美の秘訣:うぐいすの糞
鶯の糞は、その歴史を紐解くと、古く平安時代から美しさの手助けをするものとして、日本で大切に用いられてきました。当時の洗顔は、米ぬかや植物の灰などを水で溶いたものが主流でしたが、宮中では、鶯の糞が洗顔料として珍重されていました。その洗顔料は「うぐいすの粉」と呼ばれ、高貴な身分の女性たちの間で使われていたのです。
平安時代の貴族社会においては、白く美しい肌は大変な憧れであり、美しさの象徴とされていました。うぐいすの粉は、その美肌作りに欠かせないものだったのです。当時の文献によると、うぐいすの粉は、肌の汚れを落とし、きめを整え、滑らかにする効果があるとされていました。また、肌のくすみを取り除き、透明感を高める効果もあったと伝えられています。
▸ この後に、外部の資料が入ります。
(** * ddc-source-luasnip: a shallow embedding of [denops/@ddc-sources/luasnip.ts]

    The TypeScript source has three classes: [SnippetCache] (a per-filetype
    cache with a time-out), [LuaSnipInterface] (two remote calls through the
    denops bridge) and [Source] (the ddc source: [onInit], [gather], [params]
    and private helpers).  Each class is a module below; the methods keep
    their names.

    Modelling conventions.
    - A JavaScript string is a [string]: a sequence of 8-bit characters.
      [toLowerCase] and [trim] are the ASCII fragments of the JavaScript
      functions (letters [A]-[Z]; white space = TAB, LF, VT, FF, CR, SPACE).
    - A JavaScript [number] holding a count or a time in milliseconds is a
      [Z]; fractions, NaN and infinities are outside the model.
    - An optional field [f?: T] is an [option T]; [None] is [undefined].
    - [Map<string, CacheEntry>] is a [gmap string CacheEntry].
    - Awaited calls are sequential: a method is a function from the object
      state and the trace of effects so far to an outcome (a value or a
      thrown exception), the new state and the extended trace. *)

From Stdlib Require Import ZArith Lia Ascii.
From stdpp Require Import base option list gmap strings.

Local Open Scope Z_scope.

(** ** JavaScript strings and arrays *)

Module JS.

Definition is_upper (c : ascii) : bool :=
  let n := nat_of_ascii c in (65 <=? n)%nat && (n <=? 90)%nat.

Definition lower_char (c : ascii) : ascii :=
  if is_upper c then ascii_of_nat (nat_of_ascii c + 32) else c.

(** [String.prototype.toLowerCase] *)
Fixpoint toLowerCase (s : string) : string :=
  match s with
  | EmptyString => EmptyString
  | String c s' => String (lower_char c) (toLowerCase s')
  end.

Definition is_white (c : ascii) : bool :=
  let n := nat_of_ascii c in
  ((9 <=? n)%nat && (n <=? 13)%nat) || (n =? 32)%nat.

Fixpoint trimStart (s : string) : string :=
  match s with
  | EmptyString => EmptyString
  | String c s' => if is_white c then trimStart s' else s
  end.

Definition is_empty (s : string) : bool :=
  match s with EmptyString => true | String _ _ => false end.

Fixpoint trimEnd (s : string) : string :=
  match s with
  | EmptyString => EmptyString
  | String c s' =>
      let t := trimEnd s' in
      if is_white c && is_empty t then EmptyString else String c t
  end.

(** [String.prototype.trim] *)
Definition trim (s : string) : string := trimEnd (trimStart s).

(** [s.startsWith(p)] *)
Fixpoint startsWith (s p : string) {struct p} : bool :=
  match p, s with
  | EmptyString, _ => true
  | String _ _, EmptyString => false
  | String b p', String a s' => bool_decide (a = b) && startsWith s' p'
  end.

(** [s.includes(p)]: [p] occurs in [s] at some position. *)
Fixpoint includes (s p : string) : bool :=
  startsWith s p ||
  match s with
  | EmptyString => false
  | String _ s' => includes s' p
  end.

(** Truthiness of a string: every string but the empty one. *)
Definition truthy (s : string) : bool := negb (is_empty s).

(** Truthiness of an optional string field ([undefined] is falsy). *)
Definition truthy_opt (o : option string) : bool :=
  match o with Some s => truthy s | None => false end.

(** Truthiness of an optional boolean field. *)
Definition truthy_flag (o : option bool) : bool :=
  match o with Some b => b | None => false end.

(** [o || d] for an optional string [o]. *)
Definition or_else (o : option string) (d : string) : string :=
  match o with
  | Some s => if truthy s then s else d
  | None => d
  end.

(** [a.push(x)] *)
Definition push {A} (a : list A) (x : A) : list A := a ++ [x].

(** [a.join(sep)] on an array of strings. *)
Fixpoint join (sep : string) (a : list string) : string :=
  match a with
  | [] => EmptyString
  | [x] => x
  | x :: a' => x +:+ sep +:+ join sep a'
  end.

(** [a.slice(0, e)]: a negative [e] counts from the end of the array. *)
Definition slice0 {A} (a : list A) (e : Z) : list A :=
  let len := Z.of_nat (length a) in
  let final := if e <? 0 then Z.max (len + e) 0 else Z.min e len in
  take (Z.to_nat final) a.

End JS.

(** ** Data *)

(** [interface LuaSnipData] *)
Record LuaSnipData := {
  trigger : string;
  name : option string;
  description : option string;
  wordTrig : option bool;
  regTrig : option bool;
  filetype : string;
}.

(** [interface Params] *)
Record Params := {
  mark : string;
  dup : bool;
  maxCandidates : Z;
  enableCache : bool;
  cacheTimeout : Z;
  filetypes : list string;
  excludeFiletypes : list string;
  showCondition : bool;
  enableRegexTrigger : bool;
  debug : bool;
}.

(** [interface CacheEntry] *)
Record CacheEntry := {
  data : list LuaSnipData;
  timestamp : Z;
}.

(** [interface AnalyzeResult] *)
Module AnalyzeResult.
Record t := {
  shouldComplete : bool;
  filetype : string;
}.
End AnalyzeResult.

(** ddc's [Item], with the fields this source fills in. *)
Module Item.
Record t := {
  word : string;
  abbr : string;
  menu : string;
  info : string;
  kind : string;
  dup : bool;
}.
End Item.

(** ** Effects: exceptions, the console and the denops bridge *)

(** A thrown value: an [Error] object with its message, or anything else. *)
Inductive exn :=
| ErrorObject (message : string)
| Thrown.

Inductive outcome (A : Type) :=
| Ok (a : A)
| Throw (e : exn).
Arguments Ok {A} a.
Arguments Throw {A} e.

(** What the bridge hands back from [denops.call]: a JSON-like value.  An
    array is given the element type the source casts it to. *)
Inductive jsval :=
| JNull
| JBool (b : bool)
| JNum (n : Z)
| JStr (s : string)
| JArray (a : list LuaSnipData)
| JObject.

(** [Array.isArray(v) ? v as LuaSnipData[] : []] *)
Definition array_or_empty (v : jsval) : list LuaSnipData :=
  match v with JArray a => a | _ => [] end.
現代の研究では、うぐいすの糞に含まれる酵素に、肌の古い角質を取り除き、新陳代謝を促す作用があることが明らかになっています。さらに、保湿成分も含まれており、肌の潤いを保つ効果も期待できます。古くから経験的に知られていた美肌効果が、現代科学によって証明されたと言えるでしょう。
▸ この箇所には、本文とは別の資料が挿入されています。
(** * nutsdb: the transactional List command protocol (tx_list.go)

    A shallow embedding of the list operations of [Tx] and the properties
    the specification states about them.

    Conventions of the embedding.
    - A Go [[]byte] and a Go [string] are both a Rocq [string]; the
      conversions [string(key)] and [[]byte(s)] are the identity.
    - A Go [int], [uint32] or [uint64] is a [Z]; the one conversion that can
      wrap, [uint64(time.Now().Unix())], is written out in [uint64].
    - The registry [tx.db.Index] maps a bucket to its [*list.List]; the file
      never replaces a registered pointer, so the pointer obtained by
      [getList bucket] is identified with the registry entry of [bucket] and
      every method call on it reads and writes that entry.
    - A Go function returning [(v, err)] returns a pair [(v, option error)],
      [None] being [nil].
    - A run-time panic (a nil dereference) is the outcome [None] of the
      monad [M]. *)

From stdpp Require Import base option list sorting gmap strings pretty.
From Stdlib Require Import ZArith Lia.

Local Open Scope Z_scope.
Local Open Scope string_scope.
Local Open Scope list_scope.

(** ** Errors, flags and records *)

(** The error values the file returns by name, and any other error value
    the collaborators (log, list structure, marshaling, matching) produce. *)
Inductive error : Type :=
  | ErrTxClosed
  | ErrBucket
  | ErrKeyNotFound
  | ErrSeparatorForListKey
  | ErrCount               (* list.ErrCount *)
  | ErrIndexOutOfRange     (* list.ErrIndexOutOfRange *)
  | ErrOther (msg : string).

#[global] Instance error_eq_dec : EqDecision error.
Proof. solve_decision. Defined.
(* ===== verification/Types.v ===== *)
(** * Types: the data the synchronizer moves around

    The records of the [rusty_piv] crate that [src/src/main.rs] stores
    ([FullBlock], [GetRawTransactionInfo]), the errors of the RPC client
    and of bincode, the two key formats of the store, and the validity of
    a Rust [String] (its bytes are UTF-8).  The two records are defined in
    the external crate; their fields are those the code touches (spec §3:
    hash, height, transaction ids, successor hash for a block; the twenty
    fields copied in [parse_block], lines 106-127, for a transaction). *)

From S2P Require Import Prelude.
From Stdlib Require Import Ascii String.
From Stdlib Require Strings.Byte.

Abbreviation byte := Byte.byte.
Abbreviation bytes := (list Byte.byte).

#[export] Instance byte_eq_dec : EqDecision byte := Byte.byte_eq_dec.

(** ** Rust strings *)

(** The UTF-8 bytes of a string: a Rocq [string] holds one byte per
    character. *)
Definition string_bytes (s : string) : bytes :=
  map Ascii.byte_of_ascii (list_ascii_of_string s).

Definition string_of_bytes (l : bytes) : string :=
  string_of_list_ascii (map Ascii.ascii_of_byte l).

Definition cont_byte (c : byte) : bool :=
  let n := Byte.to_N c in (0x80 <=? n)%N && (n <=? 0xBF)%N.

(** The range allowed for the second byte of a multi-byte sequence
    (RFC 3629, the table of [core::str::from_utf8]). *)
Definition second_byte_ok (lead : N) (c : byte) : bool :=
  let n := Byte.to_N c in
  match lead with
  | 0xE0%N => (0xA0 <=? n)%N && (n <=? 0xBF)%N
  | 0xED%N => (0x80 <=? n)%N && (n <=? 0x9F)%N
  | 0xF0%N => (0x90 <=? n)%N && (n <=? 0xBF)%N
  | 0xF4%N => (0x80 <=? n)%N && (n <=? 0x8F)%N
  | _ => cont_byte c
  end.

Fixpoint utf8_valid (l : bytes) : bool :=
  match l with
  | [] => true
  | b :: r =>
      let n := Byte.to_N b in
      if (n <? 0x80)%N then utf8_valid r
      else if (0xC2 <=? n)%N && (n <=? 0xDF)%N then
        match r with c :: r' => cont_byte c && utf8_valid r' | [] => false end
      else if (0xE0 <=? n)%N && (n <=? 0xEF)%N then
        match r with
        | c1 :: c2 :: r' => second_byte_ok n c1 && cont_byte c2 && utf8_valid r'
        | _ => false
        end
      else if (0xF0 <=? n)%N && (n <=? 0xF4)%N then
        match r with
        | c1 :: c2 :: c3 :: r' =>
            second_byte_ok n c1 && cont_byte c2 && cont_byte c3 && utf8_valid r'
        | _ => false
        end
      else false
  end.

(** A value of Rust type [String]: UTF-8 bytes, fewer than [2^64]. *)
Definition rust_string (s : string) : bool :=
  utf8_valid (string_bytes s) && bool_decide (Z.of_nat (String.length s) < 2 ^ 64).

Definition rust_i64 (z : Z) : bool := bool_decide (in_i64 z).

Definition rust_option {A} (p : A -> bool) (o : option A) : bool :=
  match o with Some a => p a | None => true end.

Definition rust_vec {A} (p : A -> bool) (l : list A) : bool :=
  forallb p l && bool_decide (Z.of_nat (List.length l) < 2 ^ 64).

(** ** The records *)

(** [rusty_piv::FullBlock], the result of [getblock]. *)
Record FullBlock := mkFullBlock {
  hash : string;
  height : Z;
  tx : list string;
  nextblockhash : option string
}.

(** [rusty_piv::GetRawTransactionInfo], the result of
    [getrawtransaction(id, true)] and the record [parse_block] stores. *)
Record GetRawTransactionInfo := mkTxInfo {
  txid : string;
  version : Z;
  type : Z;
  size : Z;
  locktime : Z;
  vin : list string;
  vout : list string;
  hex : string;
  value_balance : option Z;
  value_balance_sat : option Z;
  vshield_spend : option (list string);
  vshield_output : option (list string);
  binding_sig : option string;
  shielded_addresses : option (list string);
  extra_payload_size : option Z;
  extra_payload : option string;
  blockhash : option string;
  confirmations : option Z;
  time : option Z;
  blocktime : option Z
}.

#[export] Instance FullBlock_eq_dec : EqDecision FullBlock.
Proof. solve_decision. Defined.

#[export] Instance GetRawTransactionInfo_eq_dec : EqDecision GetRawTransactionInfo.
Proof. solve_decision. Defined.

(** A block that Rust can hold: valid strings and an [i64] height. *)
Definition valid_block (b : FullBlock) : bool :=
  rust_string (hash b) && rust_i64 (height b) && rust_vec rust_string (tx b)
  && rust_option rust_string (nextblockhash b).

Definition valid_tx (t : GetRawTransactionInfo) : bool :=
  rust_string (txid t) && rust_i64 (version t) && rust_i64 (type t)
  && rust_i64 (size t) && rust_i64 (locktime t)
  && rust_vec rust_string (vin t) && rust_vec rust_string (vout t)
  && rust_string (hex t)
  && rust_option rust_i64 (value_balance t) && rust_option rust_i64 (value_balance_sat t)
  && rust_option (rust_vec rust_string) (vshield_spend t)
  && rust_option (rust_vec rust_string) (vshield_output t)
  && rust_option rust_string (binding_sig t)
  && rust_option (rust_vec rust_string) (shielded_addresses t)
  && rust_option rust_i64 (extra_payload_size t)
  && rust_option rust_string (extra_payload t)
  && rust_option rust_string (blockhash t)
  && rust_option rust_i64 (confirmations t)
  && rust_option rust_i64 (time t) && rust_option rust_i64 (blocktime t).

(** ** Errors *)

(** The failures of a node RPC call (spec §6 and §7). *)
Inductive RpcError :=
| NotFound
| Connectivity.

(** The [bincode::ErrorKind]s a decode of these records can produce. *)
Inductive DecodeError :=
| UnexpectedEof
| InvalidUtf8Encoding
| InvalidTagEncoding (tag : N).

#[export] Instance RpcError_eq_dec : EqDecision RpcError.
Proof. solve_decision. Defined.
#[export] Instance DecodeError_eq_dec : EqDecision DecodeError.
Proof. solve_decision. Defined.

(** ** Keys of the store *)

(** [format_hashes] (lines 6-8): [format!("blockhash: {}", hash)]. *)
Definition format_hashes (hash : string) : string :=
  String.append "blockhash: " hash.

(** [tx_key] in [parse_block] (line 100): [format!("transaction:{}", id)]. *)
Definition tx_key (transaction : string) : string :=
  String.append "transaction:" transaction.

(** ** Lemmas *)

Lemma format_hashes_inj h1 h2 : format_hashes h1 = format_hashes h2 -> h1 = h2.
Proof. unfold format_hashes. apply String.app_inj. Qed.

Lemma tx_key_inj t1 t2 : tx_key t1 = tx_key t2 -> t1 = t2.
Proof. unfold tx_key. apply String.app_inj. Qed.

(** Block keys start with ['b'], transaction keys with ['t']: the two
    kinds of record never share a key (spec §3). *)
Lemma format_hashes_ne_tx_key h t : format_hashes h <> tx_key t.
Proof. discriminate. Qed.

Lemma string_of_bytes_string_bytes s : string_of_bytes (string_bytes s) = s.
Proof.
  unfold string_of_bytes, string_bytes. rewrite map_map.
  rewrite (map_ext _ id) by apply Ascii.ascii_of_byte_of_ascii.
  rewrite map_id. apply string_of_list_ascii_of_string.
Qed.

Lemma length_string_bytes s : List.length (string_bytes s) = String.length s.
Proof.
  unfold string_bytes. rewrite length_map.
  induction s; simpl; congruence.
Qed.

#[export] Hint Resolve format_hashes_ne_tx_key : sync.

(** C15: the store's two key formats never collide: block keys are
    injective in the hash, transaction keys in the id, and no block key
    is a transaction key (spec §3: distinct namespacing prefixes). *)
Theorem store_keys_distinct h1 h2 t1 t2 :
  (format_hashes h1 = format_hashes h2 <-> h1 = h2) /\
  (tx_key t1 = tx_key t2 <-> t1 = t2) /\
  format_hashes h1 <> tx_key t2.
Proof.
  split; [split; [apply format_hashes_inj|by intros ->]|].
  split; [split; [apply tx_key_inj|by intros ->]|].
  apply format_hashes_ne_tx_key.
Qed.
このように、うぐいすの粉は、千年の時を超えて、今もなお美しさを求める人々に愛され続けています。洗顔料としてだけでなく、化粧水や乳液、パックなど、様々な化粧品に配合され、その伝統の技は現代の技術と融合し、更なる進化を遂げています。時代が変わっても、自然の恵みを生かした美の追求は、これからも続いていくことでしょう。